The Organization for Economic Co-operation and Development (OECD) notes that regulation, as one of the three key levers of state power, is of utmost importance in shaping the welfare of economies and societies. While regulations may be perceived as controls and barriers for compliance, it is the government’s necessary intervention for better competition and development of the country. However, much of the current regulations in the Philippines have stemmed from reactionary measures rather than instruments arising from a coherent government strategy, thereby much of its compounded nature increase compliance costs for businesses and lead to unnecessary burdensome complexities.

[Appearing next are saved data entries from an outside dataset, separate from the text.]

Lemma Session_onMessage_wp sn y x ch (Q : unit → World K → Prop) w :
  let data := content (tc_inputBuffer x) in
  let r := write_result x data w in
  conn_ok c x ch w → tc_state x = kConnected → wf (tc_inputBuffer x) → data ≠ [] →
  bsize (tc_outputBuffer x) + Z.of_nat (length data) ≤ max_size →
  ap_sessions (w_app w) !! sn = Some y →
  (∀ b' ch' w', conn_ok c (set_tc_inputBuffer (set_indices kCheapPrepend kCheapPrepend (tc_inputBuffer x))
       (set_tc_outputBuffer b' x)) ch' w' →
     content b' = send_pending x data r → seen x w w' (send_calls x data r) → Q tt w') →
  wp (Session_onMessage sn c) Q w.
Proof.
  cbv zeta. intros Hok Hst Hwf Hne Hmax Hy HQ.
  apply wp_bind. eapply wp_gets_some; [simpl; by rewrite (ck_conn _ _ _ _ (proj1 Hok))|].
  apply wp_bind. eapply upd_session_wp; [exact Hy|]. intros w1 E1 Hy1.
  apply wp_bind. eapply upd_session_wp; [exact Hy1|]. intros w2 E2 Hy2.
  apply wp_bind. eapply upd_session_wp; [exact Hy2|]. intros w3 E3 Hy3.
  assert (conn_ok c x ch w3) as Hok3.
  { destruct Hok as [[] Hwi]. rewrite E3, E2, E1. split; [by split|done]. }
  assert (w_io w3 = w_io w) as Hio by (by rewrite E3, E2, E1).
  eapply send_input_wp; [done..|]. intros b' ch' w' Hok' Hc Hs.
  unfold write_result, seen in *. rewrite Hio in Hc, Hs. by eapply HQ.
Qed.

(** *** Events *)

Inductive socket_event : Type := Readable | Writable.

#[export] Instance socket_event_eq_dec : EqDecision socket_event.
Proof. solve_decision. Defined.

Definition run_event (e : socket_event) : M (World K) unit :=
  match e with
  | Readable => handleRead server_user close_callback c receiveTime
  | Writable => handleWrite c
  end.

(** The bytes read from [fd], in order. *)
Definition received (fd : Z) (calls : list (syscall * sysres)) : list byte :=
  calls ≫= λ cr, match cr.1 with
                 | SysReadv fd' _ => if fd' =? fd then take (Z.to_nat (ret cr.2)) (payload cr.2) else []
                 | _ => []
                 end.

(** A connection of the server, between events. *)
Record echoing (id : nat) (x : TcpConnection) : Prop := {
  eo_state : tc_state x = kConnected;
  eo_message : tc_messageCallback x = Some (UserMessageCallback id);
  eo_input : input_idle (tc_inputBuffer x)
}.

(** The answer to a read that the connection makes next. *)
Definition next_read (x : TcpConnection) w : sysres :=
  (os_call (SysReadv (tc_socket x) (readFd_iov (tc_inputBuffer x))) (io_k (w_io w))).1.

(** One event: the bytes read are sent. *)
Definition echo_step (x x' : TcpConnection) (vs : list (syscall * sysres)) (msgs : list (list byte))
    : Prop :=
  received (tc_socket x) vs = concat msgs ∧ total msgs ≤ 2 * sizeof_extrabuf
  ∧ ∃ accepted, stream_step x x' vs msgs accepted.

Lemma received_app fd l1 l2 : received fd (l1 ++ l2) = received fd l1 ++ received fd l2.
Proof. apply bind_app. Qed.

Lemma conn_core_calls x ch l w : conn_core c x ch w → conn_core c x ch (set_w_calls l w).
Proof. by intros []. Qed.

As the Philippine government aims to be more responsive to the changing needs of the citizenry and as it works to sustain the record high economic growth, there have been several efforts to reduce bureaucratic red tape in both social services and economic activities. The Development Academy of the Philippines (DAP) in partnership with the National Economic and Development Authority (NEDA) developed the Modernizing Government Regulations (MGR) Program aimed to examine the existing regulatory environments, determine how they affect the growth and operations of businesses, and develop proposals that would make those regulations more relevant and coherent. It also hopes to develop an integrated business regulatory framework with a responsive, citizen-focused, systems and process-based Regulatory Management System that centers on horizontal governance. This follows the three stages of regulatory reform: de-regulation, regulatory quality improvement, and regulatory management; and uses the two tools in quality regulatory management system: regulatory impact assessment and cost compliance analysis.

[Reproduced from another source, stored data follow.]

(* ===== verification/Running.v ===== *)
(** * Running: the event loop from loop() to its return

    [EventLoop::loop()] with the functors a program posts: a loop that watches
    only its own two descriptors (the wakeup descriptor and the timer
    descriptor), with no timer set.  Functors are numbered; running one may post
    others, and some are calls of [quit()]. *)
From S2P Require Import Prelude Endian Buffer OS Descriptors Double Objects Poller LoopCore Channel TimerQueue Sockets Calls TcpConnection EventLoop Threads Acceptor Connector TcpServer TcpClient Program.

Set Default Goal Selector "!".

(** ** Events on the loop's own descriptors *)

Section own_events.
Context {K : Type} `{!OS K} {P : Poller K} `{Inet}.
Context (l : ptr) (user : UserCall → M (World K) unit).
Implicit Types w : World K.

(** A callback of the loop itself. *)
Definition own_callback (cb : option Callback) : Prop :=
  cb = None ∨ cb = Some (CbEventLoop_handleRead l) ∨ cb = Some (CbTimerQueue_handleRead l).

Record own_channel (ch : Channel) : Prop := {
  oc_tied : ch_tied ch = false;
  oc_read : own_callback (ch_readCallback ch);
  oc_write : own_callback (ch_writeCallback ch);
  oc_close : own_callback (ch_closeCallback ch);
  oc_error : own_callback (ch_errorCallback ch)
}.

(** What such a callback comes to when no timer is set: calls that concern neither
    interest lists nor what is open, and a flag of the timer queue. *)
Definition own_effect (x : EventLoop) w w' : Prop :=
  ∃ calls io b, io_by calls (w_io w) io ∧ Forall (λ cr, harmless cr.1 = true) calls
    ∧ w' = with_io io (set_w_loops (<[l := set_el_timerQueue
              (set_tq_callingExpiredTimers b (el_timerQueue x)) x]> (w_loops w)) w).

Lemma own_effect_made x w w' calls :
  w_loops w !! l = Some x → made w calls w' → Forall (λ cr, harmless cr.1 = true) calls →
  own_effect x w w'.
Proof.
  intros Hx [E Hio] Hall. exists calls, (w_io w'), (tq_callingExpiredTimers (el_timerQueue x)).
  split_and!; [done..|]. rewrite E at 1. f_equal.
  assert (set_el_timerQueue (set_tq_callingExpiredTimers
    (tq_callingExpiredTimers (el_timerQueue x)) (el_timerQueue x)) x = x) as ->
    by (by destruct x as [????????[]]).
  rewrite insert_id by done. by destruct w.
Qed.

Lemma own_event_wp cb t x (Q : unit → World K → Prop) w :
  own_callback cb → w_loops w !! l = Some x → el_threadId x = w_tid w →
  tq_timers (el_timerQueue x) = [] →
  (∀ w', own_effect x w w' → Q tt w') → wp (call (invoke user) cb t) Q w.
Proof.
  intros Hcb Hx Ht Htm HQ.
  assert (∀ fd msg calls w1 (R : unit → World K → Prop),
    made w calls w1 → Forall (λ cr, harmless cr.1 = true) calls →
    (∀ w2 calls', made w calls' w2 → Forall (λ cr, harmless cr.1 = true) calls' → R tt w2) →
    wp (r ← syscall_ (SysRead fd 8); when (negb (ret r =? 8)) (LOG_ERROR msg)) R w1) as Hread.
  { intros fd msg calls w1 R Hm Hall HR. apply wp_bind, call_wp.
    pose proof (made_call (SysRead fd 8) [] _ _ _ Hm) as Hm2.
    assert (Forall (λ cr : syscall * sysres, harmless cr.1 = true)
      (calls ++ [(SysRead fd 8, result_of (SysRead fd 8) w1)])) by (apply Forall_app; by repeat constructor).
    apply wp_when; intros _; [eapply made_log; [exact Hm2|]; intros w3 Hm3|]; by eapply HR. }
  destruct Hcb as [->|[->| ->]]; simpl.
  - apply wp_ret, HQ. by eapply own_effect_made, Forall_nil_2; [|apply made_nil].
  - apply wp_bind. eapply get_loop_wp; [done|]. eapply Hread; [apply made_nil|constructor|].
    intros w2 calls Hm Hall. apply HQ. by eapply own_effect_made.
  - unfold TimerQueue_handleRead. apply wp_bind. eapply assertInLoopThread_here; [done..|].
    apply wp_bind, wp_bind, call_wp. set (now := result_of SysNow w). apply wp_ret.
    pose proof (made_one SysNow [] w) as Hm1. fold now in Hm1.
    apply wp_bind, wp_bind. eapply get_loop_wp; [by rewrite (proj1 Hm1)|]. apply wp_ret.
    apply wp_bind. eapply Hread; [exact Hm1|by repeat constructor|]. intros w2 calls Hm Hall.
    assert (w_loops w2 !! l = Some x) as Hx2 by (by rewrite (proj1 Hm)).
    apply wp_bind, wp_bind, wp_bind. eapply get_loop_wp; [exact Hx2|]. apply wp_ret. rewrite Htm. apply wp_ret.
    apply wp_bind. eapply upd_loop_wp; [exact Hx2|]. apply wp_bind, wp_ret.
    apply wp_bind. eapply upd_loop_wp; [simpl; by rewrite lookup_insert_eq|]. simpl. rewrite insert_insert_eq.
    apply wp_bind, wp_ret, wp_bind, wp_bind. eapply get_loop_wp; [simpl; by rewrite lookup_insert_eq|].
    apply wp_ret. cbn [el_timerQueue set_el_timerQueue tq_timers set_tq_callingExpiredTimers]. rewrite Htm.
    apply wp_ret, HQ. exists calls, (w_io w2), false. split_and!; [exact (proj2 Hm)|exact Hall|].
    rewrite (proj1 Hm). by unfold_world.
Qed.
End own_events.

Section running.
Context {K : Type} `{!OS K} `{!OSLaws K} `{!EpollLaws K} `{Inet}.
Context (l : ptr) (own : list ptr) (spawn : nat → list nat) (quits : nat → bool).
Implicit Types w : World K.

(** Functor [i], and what it posts when it runs. *)
Definition task (i : nat) : Functor := if quits i then FnEventLoop_quit l else FnUser i.

Definition posting (u : UserCall) : M (World K) unit :=
  match u with
  | UcFunctor i => for_each (spawn i) (λ j, queueInLoop l (task j))
  | _ => mret tt
  end.

Definition children (i : nat) : list nat := if quits i then [] else spawn i.

(** What is posted [n] rounds after [pe]. *)
Fixpoint generation (pe : list nat) (n : nat) : list nat :=
  match n with O => pe | S n => generation (pe ≫= children) n end.

Definition ran (js : list nat) : list UserCall := UcFunctor <$> filter (λ i, quits i = false) js.

(** ** The invariant *)

(** The kernel watches only the loop's own channels [own], fewer than the event
    array has room for. *)
Record watches_own (r : Reactor K) : Prop := {
  wo_poller : ∃ p, r_pollers r !! l = Some p ∧ ep_nevents p < 2 ^ 31
    ∧ Z.of_nat (size (kernel_list r p)) < ep_nevents p
    ∧ ∀ fd ev c, kernel_list r p !! fd = Some (ev, c) → c ∈ own;
  wo_chans : ∀ c, c ∈ own → ∃ ch, r_chans r !! c = Some ch ∧ own_channel l ch
}.

(** In the loop's thread, [pe] waiting, [quit_] being [q], [cs] called so far. *)
Record running (cs : list UserCall) (pe : list nat) (q : bool) w : Prop := {
  ru_watches : watches_own (w_r w);
  ru_loop : ∃ x, w_loops w !! l = Some x ∧ el_threadId x = w_tid w ∧ el_quit x = q
    ∧ tq_timers (el_timerQueue x) = [] ∧ el_pendingFunctors x = task <$> pe;
  ru_calls : w_calls w = cs
}.

(** *** What the invariant survives *)

Lemma watches_own_io r io :
  (∀ ep, interest (io_k io) ep = interest (io_k (r_io r)) ep) →
  watches_own r → watches_own (set_r_io io r).
Proof.
  intros Hk [(p & Hp & Hn & Hs & Hall) Hch]. split; [|done]. exists p. unfold kernel_list in *.
  simpl. rewrite Hk. by split_and!.
Qed.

The MGR Program is designed to support economic growth and make it more inclusive through an improved business climate with reduced regulatory cost and more transparent and relevant regulations. With the implementation of internationally recognized processes, systems, tools and methods for improving the quality of regulations or Good Regulatory Practices (GRP), it strives to form part of the Philippines’ regulatory reform that enhances the social fabric to ensure people-centered, clean and efficient governance laying down the foundation for inclusive growth, a high-trust society, and a globally competitive knowledge economy. This in turn encourages the shift of business from the informal to the formal economy, supports the private sector to expand its economic activities, and attracts foreign direct investments. In the intention to streamline and decrease regulatory burden for all, smart regulation is in principle no regulation.